Before the rescuers arrived, passengers in shirt sleeves and neckties crawled out of the windows of overturned train cars and helped pull the walking wounded out after them. Employees from a nearby supermarket also tried to free passengers who were trapped inside burning rail cars and screaming for help.

Advertisement

It took emergency crews more than four hours to extract the last known survivors from the charred wreckage. One of the drivers apparently was among the dead.

Coats and briefcases littered the tracks around the mangled trains.
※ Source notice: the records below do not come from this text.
(* ===== verification/RenameMerge.v ===== *)
(** * Tree merge with renames ([crates/merge/src/tree_merge/executor.rs], [engine.rs], [renames/mod.rs])

    Module [RenameMerge] models the merge that runs when a side renamed files:
    the three trees are flattened, the renames of both sides are applied, the
    remaining paths merge leaf by leaf and the nested trees are rebuilt.  The
    iteration order of a [HashMap] is a parameter, any permutation of the keys.
    [merge_trees] chooses between this merge and the recursive one of
    [TreeMerge]. *)

From S2P Require Import Prelude.
From S2P Require Import Text.
From S2P Require Import F64.
From S2P Require Import Merge.
From S2P Require Import Trees.
From S2P Require Import ObjectStore.
From S2P Require Import TreeMerge.
From S2P Require Import RenameMatch.
Import Trees.
Import TreeMerge (MergeStrategy, ConflictLabels, HunkOnly, Semantic, union_executable, format_conflict_content).
Import RenameMatch.

Module RenameMerge.

Abbreviation path := (list Z).
Abbreviation ascii := Text.ascii_bytes.
(** The arrow of the messages, U+2192. *)
Definition ARROW : list Z := [226; 134; 146].

(** [EntryType] with [{:?}] *)
Definition debug_type (t : EntryType.t) : list Z :=
  match t with
  | EntryType.Blob => ascii "Blob"
  | EntryType.Tree => ascii "Tree"
  | EntryType.Symlink => ascii "Symlink"
  | EntryType.Gitlink => ascii "Gitlink"
  | EntryType.Spoollink => ascii "Spoollink"
  end.

Definition merge_executable_values (base our their : bool) : bool :=
  if Bool.eqb our their then our
  else if Bool.eqb our base then their
  else if Bool.eqb their base then our
  else union_executable our their.

Section rename_merge.
Context {Oid St : Type} `{ObjectStore Oid St}.
Abbreviation entry := (TreeEntry Oid).
Abbreviation tree := (Tree Oid).
Abbreviation leaf := (FlatLeaf Oid).
Abbreviation FlatTree := (gmap path leaf).
Context (blake3 : list Z → list Z).
Context (diff : list Merge.line → list Merge.line → list Merge.DiffOp).
Context (load_blob : list Z → path → mres (list Z)).
Context (oid_text : Oid → list Z).
Context (semantic_merge : option TreeMerge.SemanticMergeFn).
Context (labels : ConflictLabels).
(** The orders in which maps and sets are walked: the renames of a side, the
    paths, the leaves and the directories of a flat tree at some depth. *)
Context (order : path → list path → list path).

(** The renames of both sides, by base path ([MergeRenameMap]). *)
Record MergeRenameMap := { our_renames : gmap path RenameMatch; their_renames : gmap path RenameMatch }.

Definition merge_executable (base our their : leaf) : bool :=
  merge_executable_values (executable base) (executable our) (executable their).

Definition merge_entry_type (base our their : leaf) : option EntryType.t :=
  if bool_decide (leaf_type our = leaf_type their) then Some (leaf_type our)
  else if bool_decide (leaf_type our = leaf_type base) then Some (leaf_type their)
  else if bool_decide (leaf_type their = leaf_type base) then Some (leaf_type our)
  else None.

Definition leaf_from_rename (r : RenameMatch) : leaf :=
  {| hash := to_hash r; leaf_type := to_entry_type r; executable := to_executable r; opaque := None |}.

Definition leaf_to_tree_entry (n : list Z) (l : leaf) : mres entry :=
  match leaf_type l with
  | EntryType.Blob => TreeMerge.file n (hash l) (executable l)
  | EntryType.Symlink => with_tree_error (new_entry n (TreeEntryTarget.Symlink (hash l)))
  | EntryType.Gitlink =>
      match opaque l with
      | Some (OpaqueGitlink target) => with_tree_error (new_entry n (TreeEntryTarget.Gitlink target))
      | _ => Err (Internal "flat Gitlink leaf has no Git target")
      end
  | EntryType.Spoollink =>
      match opaque l with
      | Some (OpaqueSpoollink spool_id state_id) =>
          with_tree_error (new_entry n (TreeEntryTarget.Spoollink spool_id state_id))
      | _ => Err (Internal "flat Spoollink leaf has no spool target")
      end
  | EntryType.Tree => Err (Internal "flat merge leaf has tree entry type")
  end.

Definition is_blob_leaf (l : leaf) : bool := bool_decide (leaf_type l = EntryType.Blob).

Definition resolve_merged_leaf (h : list Z) (our their : leaf) (content_was_merged : bool) : leaf :=
  if negb content_was_merged && bool_decide (leaf_type our = leaf_type their)
     && bool_decide (leaf_type our = EntryType.Symlink)
  then flat_symlink h
  else if negb content_was_merged && bool_decide (leaf_type our = leaf_type their)
          && bool_decide (leaf_type our = EntryType.Blob)
  then flat_blob h (union_executable (executable our) (executable their))
  else flat_blob h (union_executable (is_blob_leaf our && executable our) (is_blob_leaf their && executable their)).

(** The state of the merge: the store, the merged leaves, the conflicts and the
    claimed paths. *)
Record Merging := {
  store : St; merged_flat : FlatTree; conflicts : list path; claimed_paths : gset path
}.

Definition put_leaf (m : Merging) (p : path) (l : leaf) : Merging :=
  {| store := store m; merged_flat := <[p := l]> (merged_flat m); conflicts := conflicts m;
     claimed_paths := claimed_paths m |}.
Definition claim (m : Merging) (p : path) : Merging :=
  {| store := store m; merged_flat := merged_flat m; conflicts := conflicts m;
     claimed_paths := {[p]} ∪ claimed_paths m |}.
Definition report (m : Merging) (c : path) : Merging :=
  {| store := store m; merged_flat := merged_flat m; conflicts := conflicts m ++ [c];
     claimed_paths := claimed_paths m |}.
(** After a content merge. *)
Definition with_content (m : Merging) (s : St) (cs : list path) : Merging :=
  {| store := s; merged_flat := merged_flat m; conflicts := cs; claimed_paths := claimed_paths m |}.

Abbreviation content_merge := (TreeMerge.three_way_content_merge diff load_blob semantic_merge labels).
Abbreviation content_conflict := (TreeMerge.content_conflict_merge load_blob labels).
Cut and bruised commuters wandered around the wreckage in a daze, as badly burned victims and the dead were taken away.

“I couldn’t believe it was happening to me,” passenger Stuart Allen said. “I was thinking, ‘Please don’t let me die.’ That’s the only way of describing it.”

By nightfall, police said, 26 bodies had been removed from the wreckage before the search was suspended. It was unclear how many bodies remained in the rail cars.

Emergency crews continued to work at the site through the night, trying to stabilize the tottering cars so that firefighters could resume searching for bodies in the wreckage after dawn today. Mobile telephones could be heard ringing inside the demolished trains--possibly calls from desperate families searching for their loved ones.

“The level of devastation is such that it makes it very difficult and a dangerous scene to work,” said Tony Thompson, spokesman for the British Transport Police. “Some carriages are suspended in the air and balanced precariously, and there is a risk to rescue workers.”

Advertisement

The track is one of the busiest in Britain. In the September 1997 crash on the line near Southall, seven people died and 150 were injured.

First Great Western Trains, one of the companies involved in Tuesday’s disaster, was fined $2.47 million for “dereliction of duty” in connection with the earlier crash. A public inquiry into that accident has yet to issue its report.

A near-accident was reported on the same track last year.

Deputy Prime Minister John Prescott announced an immediate inquiry into Tuesday’s crash after visiting the scene, but that was unlikely to satisfy public outrage with the rail companies and perceived government inaction against them. Just last week, Prescott promised a “radical strategy” to overhaul the country’s transportation system.

There is deep public discontent in Britain with the country’s recently privatized trains, which are expensive, crowded and often late. Consumer groups have charged that not enough money is being spent for maintenance and safety on the rail lines, which are operated by Railtrack company, or on the trains.

Tuesday’s collision occurred at 8:11 a.m. It involved an inbound First Great Western express from Cheltenham, in western England, and a Thames Trains outbound service to Bedwyn Station, 65 miles west of London. Hundreds of commuters were on the two trains.

It appeared that the train leaving Paddington was merging into a fast track when it collided with the inbound train almost head-on near the Ladbroke Grove residential area of west London.

Advertisement

Investigators were at the scene trying to determine how the crash happened, and said they will look at possible signal malfunctions, driver error or other problems.

BBC Radio reporter Phil Longman, who was on one of the trains, said: “There was an initial bang, and the train seemed to leap in the air. There was another bang, and I was flung forward. . . . I thought the wreckage was going to come through the window.”

Tuesday’s crash was the worst in Britain since a December 1988 collision involving three trains at Clapham Junction, which killed 35.